EXERCISE DESCRIPTION:
Output the data below line for line, exactly, up to and including the line where "kp_rest : program" appears.

━━━━━━━━

(* ===== verification/StringCopy.v ===== *)
(** * Allocation and copies in the string arena

    aivm_string_arena_alloc and aivm_string_arena_reserve (src/src/aivm_vm_arena.c) and
    the three copies of src/src/aivm_vm_string_copy.c: whatever happens on the way
    (growth of the limit, a compaction, a lost index), a copy reads as its input and
    the values of the VM stand for the same documents. *)

From S2P Require Import Prelude Types Program Vm Memory Lifecycle Stack ControlSafety Roots Pairs.
From S2P Require Import NodeGc NodeMark NodeMove NodeCompact Moves Strings StringText StringIndex StringGc StringCompact.

(** ** What the operations keep *)

(** Everything outside the arena, the host's answers and the error. *)
Definition outside (s : AivmVm) :=
  (control_view s, program s, stack s, locals s, locals_count s, bytes_arena s, completed_tasks s, par_values s,
   scratch_pairs s, node_store s, node_builders s).

(** The heap is well-formed and stands for the same documents. *)
Record kept (s s' : AivmVm) : Prop := {
  kp_heap : heap_ok s';
  kp_roots : Forall2 (same_document s s') (root_values s) (root_values s');
  kp_nodes : forall h, reachable_node s [] h -> reachable_node s' [] h /\ forall d, node_document d s' h = node_document d s h;
  kp_control : control_view s' = control_view s;
  kp_leaves : forall P, (forall p, P (VString p)) -> everywhere P s -> everywhere P s';
  kp_rest : program s' = program s /\ bytes_arena s' = bytes_arena s /\ node_builders s' = node_builders s /\
    host_handles s' = host_handles s /\ zlen (scratch_pairs s') = zlen (scratch_pairs s) /\
    node_count (node_store s') = node_count (node_store s) /\ node_attr_count (node_store s') = node_attr_count (node_store s) /\
    node_child_count (node_store s') = node_child_count (node_store s) }.
Lemma bytes_ok_moved : bytes_ok s' (map relocation_length (relocations acc)).
Proof.
  assert (Hnn : Forall (fun l => 0 <= l) (map relocation_length (relocations acc))).
  { apply Forall_map. apply Forall_forall. intros r Hr. destruct (re_blocks _ _ _ _ Hacc (key r)) as [Hk _].
    - apply list_elem_of_In, in_map. by apply list_elem_of_In.
    - apply (blocks_bounds _ _ _ _ (proj1 (bo_lens _ _ Hb))) in Hk. lia. }
  destruct (bo_fit _ _ Hb) as [F1 F2]. split.
  - split; [done|]. rewrite Hdata. symmetry. apply Hacc.
  - rewrite Hdata, Hlim, Hbcap. split; [|exact F2]. etransitivity; [|exact F1]. rewrite (re_used _ _ _ _ Hacc), <- (proj2 (bo_lens _ _ Hb)).
    rewrite <- (blocks_total lens 0). unfold sum.
    assert (E : total (fun l => l) (map relocation_length (relocations acc)) = total snd (map key (relocations acc))).
    { clear. induction (relocations acc) as [|r l IH]; [done|]. cbn [map total]. by rewrite IH. }
    rewrite E. rewrite (total_same _ snd (fun x => Z.max 0 x.2)), (total_same (blocks lens 0) snd (fun x => Z.max 0 x.2)).
    + apply total_subset; [intros; lia|apply Hacc|]. intros x Hx. by apply Hacc in Hx as [Hx _].
    + apply Forall_forall. intros [o l] Hx. apply (blocks_bounds _ _ _ _ (proj1 (bo_lens _ _ Hb))) in Hx. cbn. lia.
    + apply Forall_forall. intros [o l] Hx. apply Hacc in Hx as [Hx _]. apply (blocks_bounds _ _ _ _ (proj1 (bo_lens _ _ Hb))) in Hx. cbn. lia.
  - eapply (roots_back s s' M Hroots); [exact new_views|apply Hb].
  - eapply (pairs_back s s' lp pl M bytes_shape Hlp Hlpiff Hroots Hpairs Hpairs'); [exact new_views|apply Hb].
Qed.

Lemma read_str_same p : read_str s' p = read_str s p.
Proof. destruct p; cbn; by rewrite ?Hstr, ?Hprog. Qed.

Lemma str_valid_same p : str_valid s p -> str_valid s' p.
Proof. destruct p; cbn; try done; by rewrite ?Hstr, ?Hprog. Qed.

Lemma value_valid_moved v v' : M v v' -> value_valid s v -> value_valid s' v'.
Proof.
  unfold M. destruct v as [| | | | |p|[|gen off|off|c] len| | | | | | | | |]; cbn; try (by intros ->).
  - intros ->. apply str_valid_same.
  - intros [[_ ->]|(r & c & _ & _ & -> & _)]; done.
Qed.

Lemma bytes_moved_heap : heap_ok s' /\ Forall2 (same_document s s') (root_values s) (root_values s').
Proof.
  assert (Hhost : host_handles s' = host_handles s) by (unfold host_handles; by rewrite Hstore).
  assert (Hcount : node_count (node_store s') = node_count (node_store s)) by (by rewrite Hstore).
  assert (Hchild : forall h c, child_of (node_store s') h c <-> child_of (node_store s) h c) by (intros; by rewrite Hstore).
  split; [split|].
  - rewrite Hstore. apply Hh.
  - eapply (handles_ok_kept s s' lp pl M bytes_shape); try done. apply Hh.
  - rewrite Hstr. apply Hh.
  - split.
    + eapply (roots_back s s' M Hroots); [exact value_valid_moved|apply Hh].
    + eapply (pairs_back s s' lp pl M bytes_shape Hlp Hlpiff Hroots Hpairs Hpairs'); [exact value_valid_moved|apply Hh].
    + intros h nd Hr Hl. apply (reachable_same s s' lp pl M bytes_shape Hlp Hlpiff Hroots Hpairs Hpairs' Hhost Hbuild Hcount Hchild) in Hr.
      rewrite Hstore in *. destruct (to_nodes s (hp_texts s Hh) h nd Hr Hl) as (V1 & V2 & V3).
      split; [by apply str_valid_same|]. split; [by apply str_valid_same|]. eapply Forall_impl; [exact V3|].
      intros x [W1 W2]. split; [by apply str_valid_same|]. destruct (attr_value x); try done; by apply str_valid_same.
  - eapply (roots_documents s s' lp pl M bytes_shape) with (V := view_ok b lens); try done; [apply Hh|exact bytes_resolve|apply Hb|apply Hb|].
    intros h _ d. apply node_document_alike; [exact read_str_same|done].
Qed.

End Result.

Lemma views_movable s lens v : bytes_ok s lens -> view_ok (bytes_arena s) lens v -> v ∈ all_values s ->
  movable_view (bytes_arena s) lens (value_views (all_values s)) v.
Proof.
  intros Hb Hv Hin. destruct v as [| | | | | |[|gen off|off|c] len| | | | | | | | |]; try done. destruct Hv as [-> Hv].
  split; [done|]. split; [done|]. by eapply value_views_elem.
Qed.

Lemma relocated_once s s' lens acc : relocated (bytes_arena s) lens (value_views (all_values s)) acc -> ba_data (bytes_arena s') = new_arena acc ->
  copied_once s s'.
Proof.
  intros Hacc E. exists (map key (relocations acc)). split; [apply Hacc|]. split; [intros k Hk; by apply Hacc in Hk as [_ ?]|].
  rewrite E, (re_used _ _ _ _ Hacc). unfold sum. clear. induction (relocations acc) as [|r l IH]; [done|]. cbn [map total]. by rewrite IH.
Qed.

(** Without any value there is nothing to move. *)
Lemma compact_nothing s lens threshold : heap_ok s -> bytes_ok s lens -> zlen (all_values s) <= 0 ->
  let s' := set_bytes_arena (set_ba_gc_threshold threshold (set_ba_data [] (bytes_arena s))) s in
  heap_ok s' /\ (exists lens', bytes_ok s' lens') /\
  Forall2 (same_document s s') (root_values s) (root_values s') /\ control_view s' = control_view s /\ status s' = status s /\ copied_once s s'.
Proof.
  intros Hh Hb Hz s'. assert (Hn : all_values s = []) by (destruct (all_values s); [done|]; rewrite zlen_cons in Hz; pose proof (zlen_nonneg l); lia).
  unfold all_values in Hn. apply app_nil in Hn as [Hr Hp].
  assert (Hr' : root_values s' = []) by exact Hr.
  split; [by apply heap_ok_bytes|]. split; [exists []; split|].
  - done.
  - cbn. destruct (bo_fit _ _ Hb). pose proof (zlen_nonneg (ba_data (bytes_arena s))). rewrite zlen_nil. lia.
  - rewrite Hr'. constructor.
  - intros i p (v & Hv & _). rewrite Hr' in Hv. by apply not_elem_of_nil in Hv.
  - rewrite Hr, Hr'. split; [constructor|]. split; [done|]. split; [done|]. exists []. split; [constructor|]. split; [|done].
    intros k Hk. by apply not_elem_of_nil in Hk.
Qed.
(* ===== verification/NodeBuild.v ===== *)
(** * What creating a node gives

    aivm_vm_create_node_record (src/src/aivm_vm_node_create.c) from a well-formed heap:
    the new handle stands for the requested node, and everything the VM held before
    still stands for the same document. *)

From S2P Require Import Prelude Types Program Vm Memory Lifecycle Stack ControlSafety Roots Pairs.
From S2P Require Import NodeGc NodeMark NodeMove NodeCompact Moves.
From S2P Require Import Strings StringText StringIndex StringGc StringCompact StringCopy NodeCreate NodeTrees NodeRoom.

(** ** Appending a record to the arenas *)

Lemma slice_app_l {A} (l l2 : list A) i k : 0 <= i -> 0 <= k -> i + k <= zlen l -> slice (l ++ l2) i k = slice l i k.
Proof.
  intros H1 H2 H3. unfold slice, ztake, zdrop, zlen in *. rewrite drop_app_le by lia. rewrite take_app_le; [done|].
  rewrite length_drop. lia.
Qed.

Section Appended.

Context (s s' : AivmVm) (nd : AivmNodeRecord) (attrs : list AivmNodeAttr) (children : list Z).
Context (Hh : heap_ok s) (Hs' : s' = set_node_store (commit_node nd attrs children (node_store s)) s).
Context (Hnd : nd = mk_node (node_kind nd) (node_id nd) (node_attr_count (node_store s)) (zlen attrs)
                      (node_child_count (node_store s)) (zlen children)).
Context (Hroom : roomy s (zlen attrs) (zlen children)).
Context (Hvalid : Forall (node_valid (node_store s)) children).

Abbreviation n := (node_store s).
Abbreviation n' := (node_store s').

Lemma appended_store : nodes n' = nodes n ++ [nd] /\ node_attrs n' = node_attrs n ++ attrs /\ node_children n' = node_children n ++ children /\
  node_capacity n' = node_capacity n /\ node_attr_capacity n' = node_attr_capacity n /\ node_child_capacity n' = node_child_capacity n /\
  host_handles s' = host_handles s.
Proof.
  rewrite Hs'. unfold host_handles. cbn [node_store set_node_store]. unfold commit_node, count_allocation, raise_high_water.
  cbn [node_high_water set_nodes set_node_attrs set_node_children]. destruct (node_high_water n) as [[? ?] ?].
  destruct (aivm_size_add_checked _ _); by cbn.
Qed.

Lemma appended_count : node_count n' = node_count n + 1.
Proof. destruct appended_store as (E & _). unfold node_count. by rewrite E, zlen_app. Qed.

Lemma appended_lookup h : node_valid n h -> aivm_vm_lookup_node n' h = aivm_vm_lookup_node n h.
Proof.
  intros Hv. unfold node_valid in Hv. destruct appended_store as (E & _). unfold aivm_vm_lookup_node. rewrite appended_count.
  destruct (Z.leb_spec h 0); [lia|]. destruct (Z.ltb_spec (node_count n + 1) h); [lia|]. destruct (Z.ltb_spec (node_count n) h); [lia|].
  cbn. rewrite E. unfold zget. destruct (Z.ltb_spec (h - 1) 0); [lia|]. apply lookup_app_l. unfold node_count, zlen in Hv. lia.
Qed.

Lemma appended_new : aivm_vm_lookup_node n' (node_count n + 1) = Some nd.
Proof.
  destruct appended_store as (E & _). pose proof (zlen_nonneg (nodes n)). unfold aivm_vm_lookup_node. rewrite appended_count.
  destruct (Z.leb_spec (node_count n + 1) 0); [unfold node_count in *; lia|]. destruct (Z.ltb_spec (node_count n + 1) (node_count n + 1)); [lia|].
  cbn. rewrite E. unfold zget. destruct (Z.ltb_spec (node_count n + 1 - 1) 0); [unfold node_count in *; lia|].
  replace (Z.to_nat (node_count n + 1 - 1)) with (length (nodes n)) by (unfold node_count, zlen; lia).
  by rewrite lookup_app_r, Nat.sub_diag by done.
Qed.

Lemma appended_ranges i nd0 : zget (nodes n) i = Some nd0 -> attrs_of n' nd0 = attrs_of n nd0 /\ children_of n' nd0 = children_of n nd0.
Proof.
  intros Hi. destruct appended_store as (_ & E2 & E3 & _). destruct (record_ranges n (hp_nodes s Hh) i nd0 Hi) as ([? ?] & ? & ? & ? & ?).
  unfold attrs_of, children_of. rewrite E2, E3. split; apply slice_app_l; unfold node_attr_count, node_child_count in *; lia.
Qed.

Lemma appended_new_ranges : attrs_of n' nd = attrs /\ children_of n' nd = children.
Proof.
  destruct appended_store as (_ & E2 & E3 & _). unfold attrs_of, children_of. rewrite E2, E3, Hnd. cbn.
  unfold node_attr_count, node_child_count.
  rewrite <- (app_nil_r (node_attrs n ++ attrs)), <- (app_nil_r (node_children n ++ children)), <- !app_assoc. split; apply slice_middle.
Qed.
(* ===== verification/CollectorSafety.v ===== *)
(** * The collector never goes wrong

    Whatever the roots hold (stale locals, handles of nodes that are gone), the
    compactions of src/src/aivm_vm_node_gc.c, aivm_vm.c and aivm_vm_arena.c stay within
    the arenas: they succeed or report an error, and the arenas are well-formed
    afterwards.  This is what RETURN relies on, so the theorems about the core
    instructions hold with the real collector. *)

From S2P Require Import Prelude Types Program Vm Memory Lifecycle Stack Control ControlSafety Step Calls Roots Pairs.
From S2P Require Import NodeGc NodeMark NodeMove NodeCompact Moves.
From S2P Require Import Strings StringText StringIndex StringGc StringCompact StringCopy Bytes BytesGc NodeCreate NodeTrees NodeRoom Collector.

(** ** The invariant of the arenas, without the roots *)

Definition bytes_fit (b : BytesArena) : Prop := zlen (ba_data b) <= ba_capacity b.

(** With arbitrary pointers the texts of a compaction are bounded by the capacity only. *)
Record text_arena_ok (a : StringArena) : Prop := {
  ta_texts : exists texts, Forall nul_free texts /\ sa_text a = flat texts;
  ta_used : zlen (sa_text a) <= sa_capacity a;
  ta_index : index_ok a }.

Record arenas_ok (s : AivmVm) : Prop := {
  ao_nodes : nodes_ok (node_store s);
  ao_strings : text_arena_ok (strings s);
  ao_bytes : bytes_fit (bytes_arena s) }.

Definition arena_view (s : AivmVm) := (node_store s, strings s, bytes_arena s).

Lemma arenas_same s s' : arena_view s' = arena_view s -> arenas_ok s -> arenas_ok s'.
Proof. unfold arena_view. intros [= E1 E2 E3] [H1 H2 H3]. split; by rewrite ?E1, ?E2, ?E3. Qed.

Definition sturdy {A} (m : M A) : Prop := forall s, arenas_ok s ->
  match m s with Ok _ s' | Err s' => arenas_ok s' | Undef => False end.

Lemma sturdy_bind {A B} (m : M A) (f : A -> M B) : sturdy m -> (forall a, sturdy (f a)) -> sturdy (bind m f).
Proof.
  intros Hm Hf s Hs. unfold bind. specialize (Hm s Hs). destruct (m s) as [a s1|s1|]; [|done|done]. by apply Hf.
Qed.
Definition op_bytes_concat : M unit :=
  let! (lhs, rhs) := pop_operands in
  match lhs, rhs with
  | VBytes p length1, VBytes q length2 =>
      match aivm_size_add_checked length1 length2 with
      | None => throw AIVM_VM_ERR_MEMORY_PRESSURE bytes_exceeded
      | Some total_length =>
          let! output := aivm_bytes_arena_alloc total_length in
          match output with
          | BArena _ offset =>
              do! concat_part p length1 offset "BYTES_CONCAT requires non-null left bytes data." in
              do! concat_part q length2 (offset + length1) "BYTES_CONCAT requires non-null right bytes data." in
              op_push (VBytes output total_length)
          | _ => undef
          end
      end
  | _, _ => mismatch "BYTES_CONCAT requires (bytes,bytes)."
  end.

Definition op_bytes_from_utf8_string : M unit :=
  let! p := pop_string "BYTES_FROM_UTF8_STRING requires string operand." in
  let! text := deref_str p in
  do! push_bytes_copy (BExt text) (zlen text) in advance.

Definition op_bytes_to_utf8_string : M unit :=
  let! value := aivm_stack_pop in
  match value with
  | VBytes p length =>
      if length =? 0 then do! push_string_copy (SExt []) in advance
      else if bool_decide (p = BNull) then mismatch "BYTES_TO_UTF8_STRING requires non-null bytes data."
      else
        let! data := deref_bytes p length in
        do! (if aivm_bytes_is_valid_utf8_without_nul data then push_string_bytes_copy p length
             else push_string_copy (SExt [])) in
        advance
  | _ => mismatch "BYTES_TO_UTF8_STRING requires bytes operand."
  end.

(** Two passes: the first counts, the second decodes into the fresh block. *)
Definition op_bytes_from_base64 : M unit :=
  let! p := pop_string "BYTES_FROM_BASE64 requires string operand." in
  let! text := deref_str p in
  let invalid := throw AIVM_VM_ERR_INVALID_PROGRAM (DText "BYTES_FROM_BASE64 invalid base64 input.") in
  match aivm_bytes_from_base64 text None with
  | None => invalid
  | Some (_, output_length) =>
      let! output := aivm_bytes_arena_alloc output_length in
      match output with
      | BArena _ offset =>
          match aivm_bytes_from_base64 text (Some output_length) with
          | None => invalid
          | Some (data, output_length) =>
              do! write_bytes offset data in
              op_push (VBytes output output_length)
          end
      | _ => undef
      end
  end.

Definition op_bytes_to_base64 : M unit :=
  let! value := aivm_stack_pop in
  match value with
  | VBytes p length =>
      let exceeded := throw AIVM_VM_ERR_MEMORY_PRESSURE capacity_exceeded in
      if (0 <? length) && bool_decide (p = BNull) then mismatch "BYTES_TO_BASE64 requires non-null bytes data."
      else if (SIZE_MAX - 2) / 3 <? length then exceeded
      else
        match aivm_size_add_checked (u64 (base64_length length)) 1 with
        | None => exceeded
        | Some output_capacity =>
            let! output := aivm_string_arena_alloc output_capacity in
            match output with
            | SArena _ offset =>
                let! data := deref_bytes p length in
                match aivm_bytes_to_base64 data output_capacity with
                | None => throw AIVM_VM_ERR_INVALID_PROGRAM (DText "BYTES_TO_BASE64 failed.")
                | Some text =>
                    do! write_text offset (text ++ [0]) in
                    op_push (VString output)
                end
            | _ => undef
            end
        end
  | _ => mismatch "BYTES_TO_BASE64 requires bytes operand."
  end.

(** [count] bytes of a [uint64_t], the low one first. *)
Definition int_le (count : nat) (value : Z) : list Z :=
  map (fun i => Z.land (Z.shiftr value (8 * Z.of_nat i)) 255) (seq 0 count).

(** BYTES_FROM_BYTE, BYTES_U32_LE and BYTES_I64_LE: the range of the operand and the
    number of bytes. *)
Definition op_bytes_of_int (low high : Z) (count : nat) (message : string) : M unit :=
  let! value := aivm_stack_pop in
  match value with
  | VInt i =>
      if (i <? low) || (high <? i) then mismatch message
      else do! push_bytes_copy (BExt (int_le count (u64 i))) (Z.of_nat count) in advance
  | _ => mismatch message
  end.

Definition op_bytes_from_byte : M unit := op_bytes_of_int 0 255 1 "BYTES_FROM_BYTE requires int in range 0..255.".
Definition op_bytes_u32_le : M unit := op_bytes_of_int 0 4294967295 4 "BYTES_U32_LE requires int in range 0..4294967295.".
Definition op_bytes_i64_le : M unit := op_bytes_of_int INT64_MIN INT64_MAX 8 "BYTES_I64_LE requires int operand.".

(** VALUE_KIND has no name for tasks and workers. *)
Definition value_kind_name (v : AivmValue) : option string :=
  match v with
  | VTask _ | VWorkerRef _ | VWorkerTasks _ => None
  | _ => Some (aivm_vm_value_type_name (value_type v))
  end.

Definition op_value_kind : M unit :=
  let! value := aivm_stack_pop in
  match value_kind_name value with
  | None => mismatch "VALUE_KIND received invalid value type."
  | Some kind => do! push_string_copy (SExt (bytes_of_string kind)) in advance
  end.

(** ** The group *)

Definition text_op (i : AivmInstruction) : option (M unit) :=
  match opcode i with
  | AIVM_OP_STR_CONCAT => Some op_str_concat
  | AIVM_OP_TO_STRING => Some op_to_string
  | AIVM_OP_STR_ESCAPE => Some op_str_escape
  | AIVM_OP_STR_SUBSTRING => Some op_str_substring
  | AIVM_OP_STR_REMOVE => Some op_str_remove
  | AIVM_OP_STR_FIND => Some op_str_find
  | AIVM_OP_STR_FROM_CODEPOINT => Some op_str_from_codepoint
  | AIVM_OP_STR_DECODE_UNICODE_HEX4 => Some op_str_decode_unicode_hex4
  | AIVM_OP_STR_DECODE_UNICODE_SURROGATE_PAIR_HEX4 => Some op_str_decode_surrogate_pair
  | AIVM_OP_STR_UTF8_BYTE_COUNT => Some op_str_utf8_byte_count
  | AIVM_OP_STR_SCALAR_LENGTH => Some op_str_scalar_length
  | AIVM_OP_BYTES_LENGTH => Some op_bytes_length
  | AIVM_OP_BYTES_AT => Some op_bytes_at
  | AIVM_OP_BYTES_SLICE => Some op_bytes_slice
  | AIVM_OP_BYTES_CONCAT => Some op_bytes_concat
  | AIVM_OP_BYTES_FROM_UTF8_STRING => Some op_bytes_from_utf8_string
  | AIVM_OP_BYTES_TO_UTF8_STRING => Some op_bytes_to_utf8_string
  | AIVM_OP_BYTES_FROM_BASE64 => Some op_bytes_from_base64
  | AIVM_OP_BYTES_TO_BASE64 => Some op_bytes_to_base64
  | AIVM_OP_BYTES_FROM_BYTE => Some op_bytes_from_byte
  | AIVM_OP_BYTES_U32_LE => Some op_bytes_u32_le
  | AIVM_OP_BYTES_I64_LE => Some op_bytes_i64_le
  | AIVM_OP_VALUE_KIND => Some op_value_kind
  | _ => None
  end.

End Host.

━━━━━━━━

EXERCISE OUTPUT:
(* ===== verification/StringCopy.v ===== *)
(** * Allocation and copies in the string arena

    aivm_string_arena_alloc and aivm_string_arena_reserve (src/src/aivm_vm_arena.c) and
    the three copies of src/src/aivm_vm_string_copy.c: whatever happens on the way
    (growth of the limit, a compaction, a lost index), a copy reads as its input and
    the values of the VM stand for the same documents. *)

From S2P Require Import Prelude Types Program Vm Memory Lifecycle Stack ControlSafety Roots Pairs.
From S2P Require Import NodeGc NodeMark NodeMove NodeCompact Moves Strings StringText StringIndex StringGc StringCompact.

(** ** What the operations keep *)

(** Everything outside the arena, the host's answers and the error. *)
Definition outside (s : AivmVm) :=
  (control_view s, program s, stack s, locals s, locals_count s, bytes_arena s, completed_tasks s, par_values s,
   scratch_pairs s, node_store s, node_builders s).

(** The heap is well-formed and stands for the same documents. *)
Record kept (s s' : AivmVm) : Prop := {
  kp_heap : heap_ok s';
  kp_roots : Forall2 (same_document s s') (root_values s) (root_values s');
  kp_nodes : forall h, reachable_node s [] h -> reachable_node s' [] h /\ forall d, node_document d s' h = node_document d s h;
  kp_control : control_view s' = control_view s;
  kp_leaves : forall P, (forall p, P (VString p)) -> everywhere P s -> everywhere P s';
  kp_rest : program s' = program s /\ bytes_arena s' = bytes_arena s /\ node_builders s' = node_builders s /\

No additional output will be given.